La croissance de la dette depuis la crise est le produit de l’effet combiné des cures d’austérité, qui ont plongé le pays dans la dépression, et de la spéculation financière qui fait exploser les taux d’intérêt. En 2009, avant même l’éclatement de la crise de la dette grecque, les banques se refinançaient auprès de la Banque centrale européenne (BCE) au taux de 1 % et prêtaient à la Grèce à 6 %, ce taux passant même à 12 % début 2010. Salué par la plupart des commentateurs, le retour de la Grèce sur les marchés financiers en avril 2014 s’est traduit par un emprunt à un taux de 4,75 % alors que le taux de refinancement des banques était de 0,25 %. Conséquence : la dette est passée de 113 % du PIB en 2009 à 174 % aujourd’hui et se monte à 319 milliards d’euros et ce, malgré une timide restructuration en mars 2012.

Avant la restructuration de mars 2012, la dette grecque était détenue à 57 % par des investisseurs privés. Aujourd’hui, la situation est tout à fait différente. L’essentiel de la dette grecque est détenu par des créanciers publics : prêts bilatéraux des États européens 53 milliards d’euros ; FESF : 141,8 milliards ; FMI : 32 milliards ; BCE : 27,7 milliards ; créanciers privés : 44 milliards d’euros.

Cela signifie que les Etats et les banques centrales sont intervenus non pour sauver la Grèce mais pour sauver les investissements spéculatifs privés hasardeux en Grèce, donc pour sauver leurs propres capitalistes privés.

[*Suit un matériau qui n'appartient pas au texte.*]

Lemma insert_sample_Ok s st st' :
  insert_sample s st = (st', Ok tt) -> tables st' = insert_tables (tables st) s.
Proof.
  unfold insert_sample, lift_json, insert_tables, mbind.
  destruct (to_json s) as [j|]; [|done]. unfold mret at 1.
  destruct (statement_cases (insert_raw (timestamp_ms s) j) st)
    as [(s1 & -> & H)|(s1 & -> & H & _)]; [done|].
  unfold insert_raw in *. destruct (bt_mem (timestamp_ms s) (metric_samples (tables st))); simpl in *.
  - unfold mret. intros [= <-]. done.
  - unfold mret.
    destruct (statement_cases (upsert_minute (minute_of (timestamp_ms s)) (row_of_sample s j)) s1)
      as [(s2 & -> & H2)|(s2 & -> & H2 & _)]; [done|].
    intros [= <-]. by rewrite H2, H.
Qed.

Lemma insert_samples_Ok samples st st' :
  insert_samples samples st = (st', Ok tt) ->
  tables st' = fold_left insert_tables samples (tables st).
Proof.
  revert st. induction samples as [|s rest IH]; intros st; cbn [insert_samples].
  - by intros [= <-].
  - unfold mbind. destruct (insert_sample s st) as [s1 [[]|e]] eqn:E; [|done].
    intros H. cbn [fold_left]. rewrite (IH s1 H). by rewrite (insert_sample_Ok s st s1 E).
Qed.

Lemma transaction_cases {A} (body : M A) st st' r :
  transaction body st = (st', r) ->
  match r with
  | Ok a => exists s1 s2, tables s1 = tables st /\ body s1 = (s2, Ok a) /\ tables st' = tables s2
  | Err _ => tables st' = tables st
  end.
Proof.
  unfold transaction, mbind.
  destruct (statement_cases (fun t => (t, tt)) st) as [(s1 & -> & H)|(s1 & -> & H & _)].
  { by intros [= <- <-]. }
  simpl. destruct (body s1) as [s2 [a|e]] eqn:E; [|by intros [= <- <-]].
  destruct (statement_cases (fun t => (t, tt)) s2) as [(s3 & -> & H3)|(s3 & -> & H3 & _)].
  - by intros [= <- <-].
  - unfold mret. intros [= <- <-]. exists s1, s2. split; [done|]. split; [done|]. done.
Qed.

Lemma insert_samples_written samples st st' :
  insert_samples samples st = (st', Ok tt) -> Forall (fun s => is_Some (to_json s)) samples.
Proof.
  revert st. induction samples as [|s rest IH]; intros st; cbn [insert_samples]; [constructor|].
  unfold mbind. destruct (insert_sample s st) as [s1 [[]|e]] eqn:E; [|done]. intros H.
  constructor; [|by eapply IH]. unfold insert_sample, mbind, lift_json in E.
  destruct (to_json s); [by eexists|done].
Qed.
(** Frames until one cannot be read; [None] is running out of fuel. *)
Fixpoint read_all (fuel : nat) (r : Reader) : option (list T * FrameError) :=
  match fuel with
  | O => None
  | S fuel =>
      match read_frame r with
      | (_, Err e) => Some ([], e)
      | (r, Ok m) => '(l, e) ← read_all fuel r; Some (m :: l, e)
      end
  end.

Lemma get_length n r r' b :
  get n r = (r', Ok b) -> (length (pending r') + n = length (pending r))%nat.
Proof.
  unfold get. destruct (Nat.leb_spec n (length (pending r))); [|done]. intros [= <- <-].
  cbn [pending]. rewrite length_drop. lia.
Qed.

(** A frame takes its header at least. *)
Lemma read_frame_takes r r' m : read_frame r = (r', Ok m) -> (4 + length (pending r') <= length (pending r))%nat.
Proof.
  unfold read_frame. destruct (get 4 r) as [r1 [h|[]]] eqn:E1; [|done|done].
  destruct (MAX_FRAME_BYTES <? _); [done|]. destruct (get _ r1) as [r2 [b|]] eqn:E2; [|done].
  intros [= <- _]. apply get_length in E1, E2. lia.
Qed.

Lemma read_all_ends fuel r : (length (pending r) < fuel)%nat -> exists l e, read_all fuel r = Some (l, e).
Proof.
  revert r. induction fuel as [|fuel IH]; intros r Hl; [lia|]. cbn [read_all].
  destruct (read_frame r) as [r' [m|e]] eqn:E; [|eauto]. apply read_frame_takes in E.
  destruct (IH r') as (l & e & ->); [lia|]. simpl. eauto.
Qed.

(** A frame that is cut short is not read as a message. *)
Lemma read_frame_cut m n e :
  encoded_len m <= MAX_FRAME_BYTES -> (n < length (frame m))%nat ->
  exists r' err, read_frame {| pending := take n (frame m); r_end := e |} = (r', Err err).
Proof.
  intros Hm Hn. pose proof (encoded_len_nonneg m). unfold read_frame.
  destruct (Nat.ltb_spec n 4) as [H4|H4].
  - unfold get at 1. cbn [pending r_end]. rewrite (proj2 (Nat.leb_gt 4 _)) by (rewrite length_take; lia).
    destruct e; eauto.
  - unfold frame in *. destruct (encode_spec m) as (b & Eb & Hl & _). rewrite Eb in *.
    change (default [] (Some b)) with b in *.
    rewrite length_app in Hn. change (length (be32 (encoded_len m))) with 4%nat in Hn.
    rewrite take_app_ge by done. change (length (be32 (encoded_len m))) with 4%nat.
    change 4%nat with (length (be32 (encoded_len m))) at 1. rewrite get_app.
    rewrite be32_roundtrip by (unfold MAX_FRAME_BYTES in *; width_lia).
    rewrite (proj2 (Z.ltb_ge _ _) Hm). unfold get. cbn [pending r_end].
    rewrite (proj2 (Nat.leb_gt _ _)) by (rewrite length_take; lia). eauto.
Qed.

(** The bytes of the first [k] messages. *)
Definition frames_len (k : nat) (l : list T) : nat := length (concat (map frame (take k l))).

(** Whatever part of a stream of frames arrives, reading it gives the messages that arrived whole,
    in order and all of them, and then an error. *)
Lemma read_all_prefix l n e fuel :
  Forall (fun m => encoded_len m <= MAX_FRAME_BYTES) l -> (length (take n (concat (map frame l))) < fuel)%nat ->
  exists (k : nat) (err : FrameError),
    read_all fuel {| pending := take n (concat (map frame l)); r_end := e |} = Some (take k l, err) /\
    (frames_len k l <= n)%nat /\
    (forall j, (j <= length l)%nat -> (frames_len j l <= n)%nat -> (j <= k)%nat).
Proof.
  intros Hl. revert n fuel. induction Hl as [|m l Hm Hl IH]; intros n fuel Hf; (destruct fuel as [|fuel]; [lia|]).
  - cbn [map concat] in *. rewrite take_nil in *. exists 0%nat.
    destruct e; eexists; (split; [reflexivity|]); unfold frames_len; simpl; (split; [lia|]); intros [] ?; simpl in *; lia.
  - cbn [map concat] in *. destruct (Nat.ltb_spec n (length (frame m))) as [Hn|Hn].
    + rewrite take_app_le by lia. cbn [read_all].
      destruct (read_frame_cut m n e Hm Hn) as (r' & err & ->). exists 0%nat, err.
      split; [done|]. unfold frames_len. split; [simpl; lia|]. intros [|j] _; [lia|].
      cbn [take map concat]. rewrite length_app. lia.
    + rewrite take_app_ge by done. rewrite take_app_ge in Hf by done. cbn [read_all].
      rewrite read_frame_of_frame by done. rewrite length_app in Hf.
      assert (0 < length (frame m))%nat by (unfold frame, be32; simpl; lia).
      destruct (IH (n - length (frame m))%nat fuel) as (k & err & -> & Hlen & Hk); [lia|].
      exists (S k), err. split; [done|]. unfold frames_len in *. cbn [take map concat].
      rewrite length_app. split; [lia|]. intros [|j] Hj; [lia|]. cbn [take map concat length] in *.
      rewrite length_app. intros Hle. specialize (Hk j). lia.
Qed.

(** The writer can only have failed, or left a whole frame. *)
Definition healthy_writer : Writer := {| written := []; w_ops := 0; w_fault := fun _ => None |}.

Lemma frame_length m : Z.of_nat (length (frame m)) = 4 + encoded_len m.
Proof.
  unfold frame. destruct (encode_spec m) as (b & -> & <- & _). rewrite length_app. simpl. lia.
Qed.

Lemma put_fault bytes w : w_fault (fst (put bytes w)) = w_fault w.
Proof. unfold put. by destruct (w_fault w (w_ops w)). Qed.

Lemma write_frame_fault (m : T) w : w_fault (fst (write_frame m w)) = w_fault w.
Proof.
  unfold write_frame. destruct (_ <? _); [done|]. destruct (try_from_u _ _) as [len|]; [|done].
  pose proof (put_fault (be32 len) w) as H1. destruct (put (be32 len) w) as [w1 [[]|e]]; [|done].
  destruct (encode m) as [buffer|]; [|done].
  pose proof (put_fault buffer w1) as H2. destruct (put buffer w1) as [w2 [[]|e]]; simpl in *; [|congruence].
  rewrite put_fault. congruence.
Qed.

(** A writer that does not fail takes every message up to the limit. *)
Lemma faultless_write (m : T) (w : Writer) :
  (forall n, w_fault w n = None) -> encoded_len m <= MAX_FRAME_BYTES ->
  exists w', write_frame m w = (w', Ok tt) /\ (forall n, w_fault w' n = None).
Proof.
  intros Hf H. pose proof (encoded_len_nonneg m). unfold write_frame.
  rewrite (proj2 (Z.ltb_ge _ _) H). unfold try_from_u.
  rewrite (proj2 (Z.leb_le 0 _)), (proj2 (Z.leb_le _ u32_max))
    by (unfold MAX_FRAME_BYTES in *; width_lia).
  destruct (encode_spec m) as (b & Eb & _ & _). unfold put. rewrite !Hf. cbn [w_fault w_ops andb]. rewrite Eb, !Hf.
  cbn [w_fault w_ops]. rewrite !Hf. eexists. split; [reflexivity|]. exact Hf.
Qed.
(* ===== verification/Codecs.v ===== *)
(** Decidable equality and countability of the domain types.

    Every value that is stored or sent can be numbered, so the JSON interfaces the components
    are proved against can be met: [countable_json] turns a numbering into a codec. *)

From Stdlib Require Import SpecFloat.
From stdpp Require Import countable.
From S2P Require Import Prelude Float Model Transport Persist.
Local Open Scope Z_scope.

#[export] Instance spec_float_eq_dec : EqDecision spec_float.
Proof. solve_decision. Defined.

#[export] Instance spec_float_countable : Countable spec_float.
Proof.
  refine (inj_countable'
    (fun x => match x with
              | S754_zero s => inl (inl s) | S754_infinity s => inl (inr (Some s))
              | S754_nan => inl (inr None) | S754_finite s m e => inr (s, m, e) end)
    (fun y => match y with
              | inl (inl s) => S754_zero s | inl (inr (Some s)) => S754_infinity s
              | inl (inr None) => S754_nan | inr (s, m, e) => S754_finite s m e end) _).
  by intros [].
Defined.

#[export] Instance f32_eq_dec : EqDecision f32 := spec_float_eq_dec.
#[export] Instance f32_countable : Countable f32 := spec_float_countable.

#[export] Instance NodeState_countable : Countable NodeState.
Proof.
  refine (inj_countable'
    (fun s => match s with Healthy => 0 | Warning => 1 | Critical => 2 | Stale => 3 | Offline => 4
                         | AuthError => 5 | Incompatible => 6 | Degraded => 7 end)
    (fun z => if z =? 0 then Healthy else if z =? 1 then Warning else if z =? 2 then Critical
              else if z =? 3 then Stale else if z =? 4 then Offline else if z =? 5 then AuthError
              else if z =? 6 then Incompatible else Degraded) _).
  by intros [].
Defined.

#[export] Instance ConnectionPath_countable : Countable ConnectionPath.
Proof.
  refine (inj_countable'
    (fun p => match p with LanDirect => 0 | WanDirect => 1 | Relayed => 2 | UnknownPath => 3 end)
    (fun z => if z =? 0 then LanDirect else if z =? 1 then WanDirect
              else if z =? 2 then Relayed else UnknownPath) _).
  by intros [].
Defined.

#[export] Instance CapabilityState_countable : Countable CapabilityState.
Proof.
  refine (inj_countable'
    (fun c => match c with Supported => 0 | Unsupported => 1 | PermissionDenied => 2 end)
    (fun z => if z =? 0 then Supported else if z =? 1 then Unsupported else PermissionDenied) _).
  by intros [].
Defined.

#[export] Instance MetricCapability_eq_dec : EqDecision MetricCapability.
Proof. solve_decision. Defined.
#[export] Instance MetricCapability_countable : Countable MetricCapability.
Proof.
  refine (inj_countable' (fun c => (cap_name c, cap_state c, cap_detail c))
    (fun '(n, s, d) => Build_MetricCapability n s d) _). by intros [].
Defined.

#[export] Instance ProtocolVersion_eq_dec : EqDecision ProtocolVersion.
Proof. solve_decision. Defined.
#[export] Instance ProtocolVersion_countable : Countable ProtocolVersion.
Proof.
  refine (inj_countable' (fun v => (major v, minor v)) (fun '(a, b) => Build_ProtocolVersion a b) _).
  by intros [].
Defined.

#[export] Instance NodeInfo_eq_dec : EqDecision NodeInfo.
Proof. unfold Uuid in *. intros [] []. unfold Uuid in *. solve_decision. Defined.
#[export] Instance NodeInfo_countable : Countable NodeInfo.
Proof.
  refine (inj_countable' (fun i => ((node_id i : Z), display_name i, os i, architecture i,
                                    agent_version i, protocol i, capabilities i))
    (fun '(a, b, c, d, e, f, g) => Build_NodeInfo a b c d e f g) _). by intros [].
Defined.

#[export] Instance DiskMetric_eq_dec : EqDecision DiskMetric.
Proof. solve_decision. Defined.
#[export] Instance DiskMetric_countable : Countable DiskMetric.
Proof.
  refine (inj_countable' (fun d => (mount d, total_bytes d, used_bytes d))
    (fun '(a, b, c) => Build_DiskMetric a b c) _). by intros [].
Defined.

#[export] Instance TemperatureMetric_eq_dec : EqDecision TemperatureMetric.
Proof. solve_decision. Defined.
#[export] Instance TemperatureMetric_countable : Countable TemperatureMetric.
Proof.
  refine (inj_countable' (fun t => (label t, celsius t, critical_celsius t, sensor_count t))
    (fun '(a, b, c, d) => Build_TemperatureMetric a b c d) _). by intros [].
Defined.

#[export] Instance NetworkMetric_eq_dec : EqDecision NetworkMetric.
Proof. solve_decision. Defined.
#[export] Instance NetworkMetric_countable : Countable NetworkMetric.
Proof.
  refine (inj_countable' (fun n => (received_bytes_per_second n, sent_bytes_per_second n))
    (fun '(a, b) => Build_NetworkMetric a b) _). by intros [].
Defined.

#[export] Instance CollectorError_eq_dec : EqDecision CollectorError.
Proof. solve_decision. Defined.
#[export] Instance CollectorError_countable : Countable CollectorError.
Proof.
  refine (inj_countable' (fun e => (err_source e, err_kind e, err_message e))
    (fun '(a, b, c) => Build_CollectorError a b c) _). by intros [].
Defined.

#[export] Instance MetricSample_eq_dec : EqDecision MetricSample.
Proof. solve_decision. Defined.
#[export] Instance MetricSample_countable : Countable MetricSample.
Proof.
  refine (inj_countable'
    (fun s => (timestamp_ms s, sequence s, cpu_percent s, memory_used_bytes s, memory_total_bytes s,
               swap_used_bytes s, swap_total_bytes s, disks s, network s, temperature s,
               uptime_seconds s, errors s))
    (fun '(a, b, c, d, e, f, g, h, i, j, k, l) => Build_MetricSample a b c d e f g h i j k l) _).
  by intros [].
Defined.

#[export] Instance TrendSample_eq_dec : EqDecision TrendSample.
Proof. solve_decision. Defined.
#[export] Instance TrendSample_countable : Countable TrendSample.
Proof.
  refine (inj_countable'
    (fun s => (t_timestamp_ms s, t_cpu_percent s, t_memory_used_bytes s, t_memory_total_bytes s,
               t_swap_used_bytes s, t_swap_total_bytes s, t_disk_used_bytes s, t_disk_total_bytes s,
               t_temperature_celsius s, t_network_received_bytes_per_second s,
               t_network_sent_bytes_per_second s, t_rtt_ms s))
    (fun '(a, b, c, d, e, f, g, h, i, j, k, l) => Build_TrendSample a b c d e f g h i j k l) _).
  by intros [].
Defined.

#[export] Instance SocketAddr_countable : Countable SocketAddr.
Proof.
  refine (inj_countable'
    (fun a => match a with SockV4 x p => inl (x, p) | SockV6 x p f s => inr (x, p, f, s) end)
    (fun s => match s with inl (x, p) => SockV4 x p | inr (x, p, f, s) => SockV6 x p f s end) _).
  by intros [].
Defined.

Les aides à la Grèce n’ont servi essentiellement qu’à payer les intérêts de la dette. Ce faisant, elles ont contribué à augmenter le montant total de la dette et à enfoncer le pays… Ces « aides » ont été conditionnées par l’application de plans d’austérité et de réformes structurelles qui ont plongé le pays dans la dépression. Le PIB a ainsi diminué de 25 % en cinq ans, ce qui a contribué à augmenter le ratio dette/PIB. La Grèce a été ainsi prise dans une spirale mortifère. Obligée de faire appel de nouveau à l’aide européenne, elle a dû subir de nouveaux plans d’austérité qui n’ont fait qu’aggraver la situation. Ces aides ont d’ailleurs permis aux prêteurs de s’enrichir sur son dos : ils ont emprunté sur les marchés financiers à un taux relativement bas pour prêter à la Grèce à un taux nettement plus élevé. C’est notamment le cas de la France qui a prêté 40 milliards d’euros à la Grèce dans le cadre de prêts bilatéraux ou par l’intermédiaire du FESF. Bref, l’aide à la Grèce a surtout aidé ses créanciers.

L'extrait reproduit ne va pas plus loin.